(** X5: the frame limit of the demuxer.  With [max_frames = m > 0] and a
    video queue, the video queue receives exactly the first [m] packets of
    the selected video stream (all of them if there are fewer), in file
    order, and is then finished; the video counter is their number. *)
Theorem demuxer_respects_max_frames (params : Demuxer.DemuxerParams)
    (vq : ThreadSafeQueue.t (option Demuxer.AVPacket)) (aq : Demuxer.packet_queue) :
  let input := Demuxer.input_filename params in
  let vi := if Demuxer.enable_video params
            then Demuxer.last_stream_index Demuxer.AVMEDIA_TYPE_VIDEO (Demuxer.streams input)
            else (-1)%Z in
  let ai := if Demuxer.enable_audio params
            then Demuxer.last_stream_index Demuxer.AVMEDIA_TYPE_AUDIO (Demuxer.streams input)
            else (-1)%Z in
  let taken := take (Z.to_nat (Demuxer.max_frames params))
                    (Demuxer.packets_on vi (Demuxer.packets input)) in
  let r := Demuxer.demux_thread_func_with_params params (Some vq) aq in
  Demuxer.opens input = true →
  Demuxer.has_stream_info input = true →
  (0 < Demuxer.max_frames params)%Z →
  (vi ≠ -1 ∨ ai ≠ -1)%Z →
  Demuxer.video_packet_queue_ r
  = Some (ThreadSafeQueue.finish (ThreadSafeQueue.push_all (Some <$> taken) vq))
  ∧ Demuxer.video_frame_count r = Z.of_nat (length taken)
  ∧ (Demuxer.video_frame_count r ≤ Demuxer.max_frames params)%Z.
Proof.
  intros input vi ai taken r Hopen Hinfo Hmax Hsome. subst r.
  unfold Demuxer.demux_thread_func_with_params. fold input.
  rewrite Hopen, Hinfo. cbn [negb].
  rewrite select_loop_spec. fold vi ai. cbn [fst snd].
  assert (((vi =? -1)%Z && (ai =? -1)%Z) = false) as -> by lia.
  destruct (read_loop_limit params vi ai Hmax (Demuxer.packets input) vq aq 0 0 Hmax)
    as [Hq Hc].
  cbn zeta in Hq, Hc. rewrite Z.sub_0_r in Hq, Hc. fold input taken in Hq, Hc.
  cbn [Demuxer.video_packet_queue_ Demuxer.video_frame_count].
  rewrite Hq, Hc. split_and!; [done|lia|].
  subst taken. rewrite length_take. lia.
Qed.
━━━━━━━━━━
*Assigned task*:
Reproduce all records exactly, without omissions.

*Task output*:
(** X5: the frame limit of the demuxer.  With [max_frames = m > 0] and a
    video queue, the video queue receives exactly the first [m] packets of
    the selected video stream (all of them if there are fewer), in file
    order, and is then finished; the video counter is their number. *)
Theorem demuxer_respects_max_frames (params : Demuxer.DemuxerParams)
    (vq : ThreadSafeQueue.t (option Demuxer.AVPacket)) (aq : Demuxer.packet_queue) :
  let input := Demuxer.input_filename params in
  let vi := if Demuxer.enable_video params
            then Demuxer.last_stream_index Demuxer.AVMEDIA_TYPE_VIDEO (Demuxer.streams input)
            else (-1)%Z in
  let ai := if Demuxer.enable_audio params
            then Demuxer.last_stream_index Demuxer.AVMEDIA_TYPE_AUDIO (Demuxer.streams input)
            else (-1)%Z in
  let taken := take (Z.to_nat (Demuxer.max_frames params))
                    (Demuxer.packets_on vi (Demuxer.packets input)) in
  let r := Demuxer.demux_thread_func_with_params params (Some vq) aq in
  Demuxer.opens input = true →
  Demuxer.has_stream_info input = true →
  (0 < Demuxer.max_frames params)%Z →
  (vi ≠ -1 ∨ ai ≠ -1)%Z →
  Demuxer.video_packet_queue_ r
  = Some (ThreadSafeQueue.finish (ThreadSafeQueue.push_all (Some <$> taken) vq))
  ∧ Demuxer.video_frame_count r = Z.of_nat (length taken)
  ∧ (Demuxer.video_frame_count r ≤ Demuxer.max_frames params)%Z.
Proof.
  intros input vi ai taken r Hopen Hinfo Hmax Hsome. subst r.
  unfold Demuxer.demux_thread_func_with_params. fold input.
  rewrite Hopen, Hinfo. cbn [negb].
  rewrite select_loop_spec. fold vi ai. cbn [fst snd].
  assert (((vi =? -1)%Z && (ai =? -1)%Z) = false) as -> by lia.
  destruct (read_loop_limit params vi ai Hmax (Demuxer.packets input) vq aq 0 0 Hmax)
    as [Hq Hc].
  cbn zeta in Hq, Hc. rewrite Z.sub_0_r in Hq, Hc. fold input taken in Hq, Hc.
  cbn [Demuxer.video_packet_queue_ Demuxer.video_frame_count].
  rewrite Hq, Hc. split_and!; [done|lia|].
  subst taken. rewrite length_take. lia.
Qed.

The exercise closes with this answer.